With full freedom from slavery and apprenticeship in 1838, there was the desire among some blacks for personal liberty and land of their own. This desire was heightened by the harsh treatment meted out to the ex-slaves by the planters. In many cases, the planters paid the slaves low wages and charged them high rental fees, which sometimes led to eviction from plantation dwellings. It was soon realised that freedom would have little meaning as long as planters controlled both the housing and labour of the ex-slaves. Free villages emerged as a solution to this problem.
- Time and Patience - Located in Trelawny this plot of land was chosen a free village after August 1st, 1838.
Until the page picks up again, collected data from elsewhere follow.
(* ===== verification/_CoqProject ===== *)
-Q . S2P
Prelude.v
Effects.v
GoStrings.v
Status.v
GoJson.v
Repos.v
GithubRepo.v
GithubEvents.v
GithubWebhook.v
Redact.v
Db.v
Queries.v
Sample.v
Outbox.v
Evolution.v
Claim.v
RunnerEvent.v
Heartbeat.v
Workspaces.v
Reaper.v
Auth.v
Validation.v
Submission.v
Cancel.v
Artifacts.v
TxRetry.v
CallbackDelivery.v
Watchdog.v
Admission.v
Ssrf.v
Inbound.v
Lifecycle.v
InboundDelivery.v
WebhookDelivery.v
GithubAction.v
PrFeedback.v
Signatures.v
Triggers.v
RunnerPaths.v
RunnerReport.v
RunnerRpc.v
RunnerRpcRun.v
RunnerContainer.v
RunnerTask.v
RunnerDrain.v
RunnerReap.v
- Buxton - established by Rev. John Clark with the support of the philanthropist Mr. Sturge
- Clarksonville - named by Rev. John Clark, Baptist minister stationed at Brown's Town in St Ann in 1835
- Goodwill - established after the abolition of slavery and in 1840 it was still in its infancy.
- Granville - originally 90 acres of land acquired by Reverend William Knibb, a Baptist minister.
- Kettering - in Duncans Trelawny, named after the birthplace of the late Reverend William Knibb
- Maidstone - under the direction of the Moravian missionaries was founded in 1840.
- Salem - born out of the need to relocate the Moravian congregation at New Hope in Westmoreland.
- Sligoville - located about 10 miles north of Spanish Town, was the first Free Village in Jamaica.
- Sturge Town - named after Joseph Sturge, established in 1839 by Reverend John Clark, a Baptist missionary.